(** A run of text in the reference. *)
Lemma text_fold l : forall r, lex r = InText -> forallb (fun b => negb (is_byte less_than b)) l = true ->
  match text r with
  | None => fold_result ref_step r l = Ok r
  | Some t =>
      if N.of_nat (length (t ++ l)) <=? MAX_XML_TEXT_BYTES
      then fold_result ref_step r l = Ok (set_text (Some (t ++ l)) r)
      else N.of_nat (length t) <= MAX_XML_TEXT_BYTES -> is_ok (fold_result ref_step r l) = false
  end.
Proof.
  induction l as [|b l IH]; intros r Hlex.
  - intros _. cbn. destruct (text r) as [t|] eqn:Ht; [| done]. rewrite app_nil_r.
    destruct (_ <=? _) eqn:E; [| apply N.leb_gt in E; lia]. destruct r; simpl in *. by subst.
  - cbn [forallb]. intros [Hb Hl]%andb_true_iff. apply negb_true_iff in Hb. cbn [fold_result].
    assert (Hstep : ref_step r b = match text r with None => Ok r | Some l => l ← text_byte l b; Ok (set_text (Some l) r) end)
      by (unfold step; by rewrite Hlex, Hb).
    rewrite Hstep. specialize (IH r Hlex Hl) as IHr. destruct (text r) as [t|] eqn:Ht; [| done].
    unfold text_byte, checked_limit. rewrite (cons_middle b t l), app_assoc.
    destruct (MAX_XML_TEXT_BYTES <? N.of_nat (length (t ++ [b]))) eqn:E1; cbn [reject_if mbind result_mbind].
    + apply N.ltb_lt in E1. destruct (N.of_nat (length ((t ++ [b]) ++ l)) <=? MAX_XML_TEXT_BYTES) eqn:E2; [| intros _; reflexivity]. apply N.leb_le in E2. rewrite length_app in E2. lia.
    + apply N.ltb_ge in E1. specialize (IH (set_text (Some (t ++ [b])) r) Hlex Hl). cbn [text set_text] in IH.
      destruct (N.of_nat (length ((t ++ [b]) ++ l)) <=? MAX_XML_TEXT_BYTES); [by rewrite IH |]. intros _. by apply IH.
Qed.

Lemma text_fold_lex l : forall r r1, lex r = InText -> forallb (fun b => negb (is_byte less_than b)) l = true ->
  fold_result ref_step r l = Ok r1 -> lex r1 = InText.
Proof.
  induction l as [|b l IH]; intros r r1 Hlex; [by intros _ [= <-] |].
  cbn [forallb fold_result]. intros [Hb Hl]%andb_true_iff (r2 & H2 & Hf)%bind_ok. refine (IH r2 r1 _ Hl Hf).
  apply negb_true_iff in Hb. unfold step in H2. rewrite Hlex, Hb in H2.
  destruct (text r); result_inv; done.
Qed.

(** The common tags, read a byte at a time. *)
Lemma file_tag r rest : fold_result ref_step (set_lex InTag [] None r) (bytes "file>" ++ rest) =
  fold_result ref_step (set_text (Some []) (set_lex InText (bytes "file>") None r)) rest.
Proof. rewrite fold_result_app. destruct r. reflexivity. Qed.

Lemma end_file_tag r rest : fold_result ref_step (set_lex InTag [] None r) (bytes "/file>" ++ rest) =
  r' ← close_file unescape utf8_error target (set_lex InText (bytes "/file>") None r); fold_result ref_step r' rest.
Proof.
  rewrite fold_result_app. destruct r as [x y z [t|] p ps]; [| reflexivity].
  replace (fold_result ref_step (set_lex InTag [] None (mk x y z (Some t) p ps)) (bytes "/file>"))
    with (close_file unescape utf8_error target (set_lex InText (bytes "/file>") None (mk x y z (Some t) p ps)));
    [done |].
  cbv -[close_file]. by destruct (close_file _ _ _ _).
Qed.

========

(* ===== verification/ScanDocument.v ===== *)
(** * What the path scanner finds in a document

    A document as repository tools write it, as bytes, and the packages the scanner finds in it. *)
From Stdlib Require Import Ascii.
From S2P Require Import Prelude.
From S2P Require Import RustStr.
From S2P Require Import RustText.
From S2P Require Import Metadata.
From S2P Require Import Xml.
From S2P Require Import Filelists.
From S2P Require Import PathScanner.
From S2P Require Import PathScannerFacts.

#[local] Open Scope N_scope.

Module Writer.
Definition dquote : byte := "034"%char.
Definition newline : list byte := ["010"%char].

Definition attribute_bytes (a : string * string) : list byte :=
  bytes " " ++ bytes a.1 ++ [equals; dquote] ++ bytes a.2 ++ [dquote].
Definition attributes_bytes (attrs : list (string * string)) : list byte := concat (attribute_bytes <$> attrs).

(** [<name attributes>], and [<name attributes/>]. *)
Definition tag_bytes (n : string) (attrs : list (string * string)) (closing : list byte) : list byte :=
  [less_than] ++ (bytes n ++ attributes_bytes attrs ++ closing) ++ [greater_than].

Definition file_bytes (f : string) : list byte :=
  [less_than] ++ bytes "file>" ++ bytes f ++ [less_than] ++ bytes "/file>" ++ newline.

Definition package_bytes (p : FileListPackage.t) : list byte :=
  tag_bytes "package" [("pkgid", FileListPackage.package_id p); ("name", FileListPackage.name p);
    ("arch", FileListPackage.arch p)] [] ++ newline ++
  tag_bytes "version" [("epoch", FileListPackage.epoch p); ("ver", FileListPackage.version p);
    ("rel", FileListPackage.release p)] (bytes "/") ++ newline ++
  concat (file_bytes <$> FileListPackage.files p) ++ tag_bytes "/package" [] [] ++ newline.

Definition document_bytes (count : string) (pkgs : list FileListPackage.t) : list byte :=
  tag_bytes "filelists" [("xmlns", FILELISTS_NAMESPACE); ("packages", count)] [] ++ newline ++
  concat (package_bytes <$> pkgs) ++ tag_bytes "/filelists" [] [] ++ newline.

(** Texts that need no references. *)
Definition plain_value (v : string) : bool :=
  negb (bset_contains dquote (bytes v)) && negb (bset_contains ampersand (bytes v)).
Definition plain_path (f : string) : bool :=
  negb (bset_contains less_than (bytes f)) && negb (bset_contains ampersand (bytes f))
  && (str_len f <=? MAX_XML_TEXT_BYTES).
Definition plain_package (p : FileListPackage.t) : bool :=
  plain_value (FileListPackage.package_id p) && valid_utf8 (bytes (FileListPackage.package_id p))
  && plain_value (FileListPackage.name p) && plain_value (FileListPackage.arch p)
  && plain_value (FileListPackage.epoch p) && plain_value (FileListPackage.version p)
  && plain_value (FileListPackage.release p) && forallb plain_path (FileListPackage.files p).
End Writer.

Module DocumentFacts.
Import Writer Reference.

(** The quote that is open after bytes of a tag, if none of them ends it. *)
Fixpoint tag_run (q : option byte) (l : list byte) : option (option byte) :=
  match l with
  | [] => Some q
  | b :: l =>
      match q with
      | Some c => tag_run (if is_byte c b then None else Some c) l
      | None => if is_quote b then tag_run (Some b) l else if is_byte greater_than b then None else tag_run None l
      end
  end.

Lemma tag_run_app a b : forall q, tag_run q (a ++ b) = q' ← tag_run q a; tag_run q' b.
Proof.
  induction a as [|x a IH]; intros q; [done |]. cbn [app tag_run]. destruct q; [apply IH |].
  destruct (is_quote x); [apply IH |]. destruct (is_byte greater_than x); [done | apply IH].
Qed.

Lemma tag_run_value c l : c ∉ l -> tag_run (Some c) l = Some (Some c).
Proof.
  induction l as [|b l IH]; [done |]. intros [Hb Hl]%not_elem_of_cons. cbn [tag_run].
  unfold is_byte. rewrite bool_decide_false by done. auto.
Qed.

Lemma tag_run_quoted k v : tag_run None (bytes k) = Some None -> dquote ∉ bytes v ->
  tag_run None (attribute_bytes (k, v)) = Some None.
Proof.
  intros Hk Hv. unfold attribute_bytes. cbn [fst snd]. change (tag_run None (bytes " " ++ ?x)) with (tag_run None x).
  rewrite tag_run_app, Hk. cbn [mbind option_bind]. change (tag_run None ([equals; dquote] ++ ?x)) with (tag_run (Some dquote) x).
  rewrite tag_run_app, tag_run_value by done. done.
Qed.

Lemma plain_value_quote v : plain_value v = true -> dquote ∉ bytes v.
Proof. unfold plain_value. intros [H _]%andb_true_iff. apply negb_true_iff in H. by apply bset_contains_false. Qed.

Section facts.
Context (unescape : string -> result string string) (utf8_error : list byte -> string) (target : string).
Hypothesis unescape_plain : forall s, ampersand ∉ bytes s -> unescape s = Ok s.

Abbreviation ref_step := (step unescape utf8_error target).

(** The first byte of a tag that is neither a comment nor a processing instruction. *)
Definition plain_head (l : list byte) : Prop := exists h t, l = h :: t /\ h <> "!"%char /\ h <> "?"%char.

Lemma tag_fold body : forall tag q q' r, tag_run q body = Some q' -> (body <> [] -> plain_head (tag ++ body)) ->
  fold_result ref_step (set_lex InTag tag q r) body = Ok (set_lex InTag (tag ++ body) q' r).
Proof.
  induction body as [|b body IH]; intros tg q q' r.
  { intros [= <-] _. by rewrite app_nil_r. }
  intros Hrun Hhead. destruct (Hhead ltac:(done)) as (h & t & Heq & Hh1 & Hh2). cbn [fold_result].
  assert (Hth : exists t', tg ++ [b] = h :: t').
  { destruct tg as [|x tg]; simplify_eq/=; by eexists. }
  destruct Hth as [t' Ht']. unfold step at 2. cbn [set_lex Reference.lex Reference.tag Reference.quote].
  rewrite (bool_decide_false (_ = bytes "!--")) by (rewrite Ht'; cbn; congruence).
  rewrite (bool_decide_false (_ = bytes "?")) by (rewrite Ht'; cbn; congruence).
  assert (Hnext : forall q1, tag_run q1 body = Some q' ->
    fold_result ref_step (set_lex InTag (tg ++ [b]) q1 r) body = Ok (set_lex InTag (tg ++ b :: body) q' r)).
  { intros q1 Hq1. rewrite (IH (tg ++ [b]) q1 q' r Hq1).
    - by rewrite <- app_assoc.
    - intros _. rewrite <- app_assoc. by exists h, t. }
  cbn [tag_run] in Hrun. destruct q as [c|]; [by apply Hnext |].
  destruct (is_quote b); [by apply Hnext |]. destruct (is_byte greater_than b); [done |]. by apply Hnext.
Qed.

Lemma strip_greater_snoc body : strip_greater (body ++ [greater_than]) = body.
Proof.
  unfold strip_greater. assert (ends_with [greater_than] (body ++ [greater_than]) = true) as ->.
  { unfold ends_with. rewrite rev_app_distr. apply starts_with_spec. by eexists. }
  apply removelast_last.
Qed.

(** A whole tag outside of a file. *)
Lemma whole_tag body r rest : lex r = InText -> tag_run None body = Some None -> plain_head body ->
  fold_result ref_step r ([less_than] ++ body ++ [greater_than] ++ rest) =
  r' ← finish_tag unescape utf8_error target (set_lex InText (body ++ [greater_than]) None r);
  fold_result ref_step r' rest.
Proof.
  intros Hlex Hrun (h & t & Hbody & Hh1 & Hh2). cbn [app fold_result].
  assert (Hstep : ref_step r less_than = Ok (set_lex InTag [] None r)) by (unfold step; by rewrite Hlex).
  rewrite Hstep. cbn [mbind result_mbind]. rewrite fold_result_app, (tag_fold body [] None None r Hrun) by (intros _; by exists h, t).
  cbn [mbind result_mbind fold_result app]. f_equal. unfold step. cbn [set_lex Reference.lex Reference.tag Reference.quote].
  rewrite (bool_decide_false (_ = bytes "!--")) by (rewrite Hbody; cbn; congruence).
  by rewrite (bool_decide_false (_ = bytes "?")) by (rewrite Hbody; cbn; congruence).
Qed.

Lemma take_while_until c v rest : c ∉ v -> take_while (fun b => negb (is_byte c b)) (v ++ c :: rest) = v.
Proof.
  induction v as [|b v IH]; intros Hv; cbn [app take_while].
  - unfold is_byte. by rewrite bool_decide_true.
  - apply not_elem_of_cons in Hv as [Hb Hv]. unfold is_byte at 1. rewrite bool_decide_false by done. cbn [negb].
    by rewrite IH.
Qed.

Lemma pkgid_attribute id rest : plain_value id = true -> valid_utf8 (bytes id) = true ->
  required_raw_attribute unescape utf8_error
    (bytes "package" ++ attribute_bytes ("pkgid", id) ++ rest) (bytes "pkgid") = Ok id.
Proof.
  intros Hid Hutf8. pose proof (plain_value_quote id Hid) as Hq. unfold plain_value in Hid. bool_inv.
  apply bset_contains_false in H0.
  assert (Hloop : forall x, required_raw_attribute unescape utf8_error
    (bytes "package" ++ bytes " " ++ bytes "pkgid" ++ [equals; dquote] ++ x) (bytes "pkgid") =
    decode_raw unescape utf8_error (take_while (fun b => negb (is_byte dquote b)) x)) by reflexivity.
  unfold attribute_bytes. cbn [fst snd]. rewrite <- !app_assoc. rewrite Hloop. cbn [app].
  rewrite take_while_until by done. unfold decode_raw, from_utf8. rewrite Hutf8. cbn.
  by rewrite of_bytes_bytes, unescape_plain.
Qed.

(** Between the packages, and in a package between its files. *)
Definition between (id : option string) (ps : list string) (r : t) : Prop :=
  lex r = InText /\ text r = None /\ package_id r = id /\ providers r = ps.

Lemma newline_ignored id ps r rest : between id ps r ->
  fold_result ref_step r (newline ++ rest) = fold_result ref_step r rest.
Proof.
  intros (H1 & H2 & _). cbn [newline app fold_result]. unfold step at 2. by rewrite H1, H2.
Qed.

========

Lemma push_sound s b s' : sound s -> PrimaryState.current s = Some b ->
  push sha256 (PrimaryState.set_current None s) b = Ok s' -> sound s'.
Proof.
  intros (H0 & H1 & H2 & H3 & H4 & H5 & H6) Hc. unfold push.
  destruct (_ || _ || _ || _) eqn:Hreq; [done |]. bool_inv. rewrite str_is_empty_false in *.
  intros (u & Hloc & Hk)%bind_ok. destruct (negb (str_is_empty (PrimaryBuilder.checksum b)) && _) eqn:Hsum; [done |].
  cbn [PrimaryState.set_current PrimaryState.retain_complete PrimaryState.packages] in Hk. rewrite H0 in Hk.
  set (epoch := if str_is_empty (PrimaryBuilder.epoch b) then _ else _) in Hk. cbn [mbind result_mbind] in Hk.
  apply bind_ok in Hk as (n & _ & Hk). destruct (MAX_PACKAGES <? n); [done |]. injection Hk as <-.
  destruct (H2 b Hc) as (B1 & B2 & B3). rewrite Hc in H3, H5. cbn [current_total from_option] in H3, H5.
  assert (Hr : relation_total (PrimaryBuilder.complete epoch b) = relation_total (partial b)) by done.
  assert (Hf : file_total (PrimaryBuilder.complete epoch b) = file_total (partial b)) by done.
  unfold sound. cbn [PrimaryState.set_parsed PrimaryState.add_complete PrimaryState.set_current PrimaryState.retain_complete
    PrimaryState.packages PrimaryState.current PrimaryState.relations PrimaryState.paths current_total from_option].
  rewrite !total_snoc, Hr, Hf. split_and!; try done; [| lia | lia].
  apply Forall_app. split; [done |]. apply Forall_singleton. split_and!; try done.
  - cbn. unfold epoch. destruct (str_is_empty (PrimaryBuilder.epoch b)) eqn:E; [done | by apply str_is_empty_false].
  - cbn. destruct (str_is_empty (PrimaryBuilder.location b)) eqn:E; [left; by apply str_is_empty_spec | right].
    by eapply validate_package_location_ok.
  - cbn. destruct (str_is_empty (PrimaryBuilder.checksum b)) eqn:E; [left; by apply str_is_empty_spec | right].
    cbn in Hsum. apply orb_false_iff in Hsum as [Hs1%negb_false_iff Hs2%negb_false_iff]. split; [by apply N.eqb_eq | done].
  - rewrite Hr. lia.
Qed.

========

» WHAT TO DO:
Looking at the records above, count the lines with the word "Hrun" in them; reply with the number only.

» WRITTEN SOLUTION:
4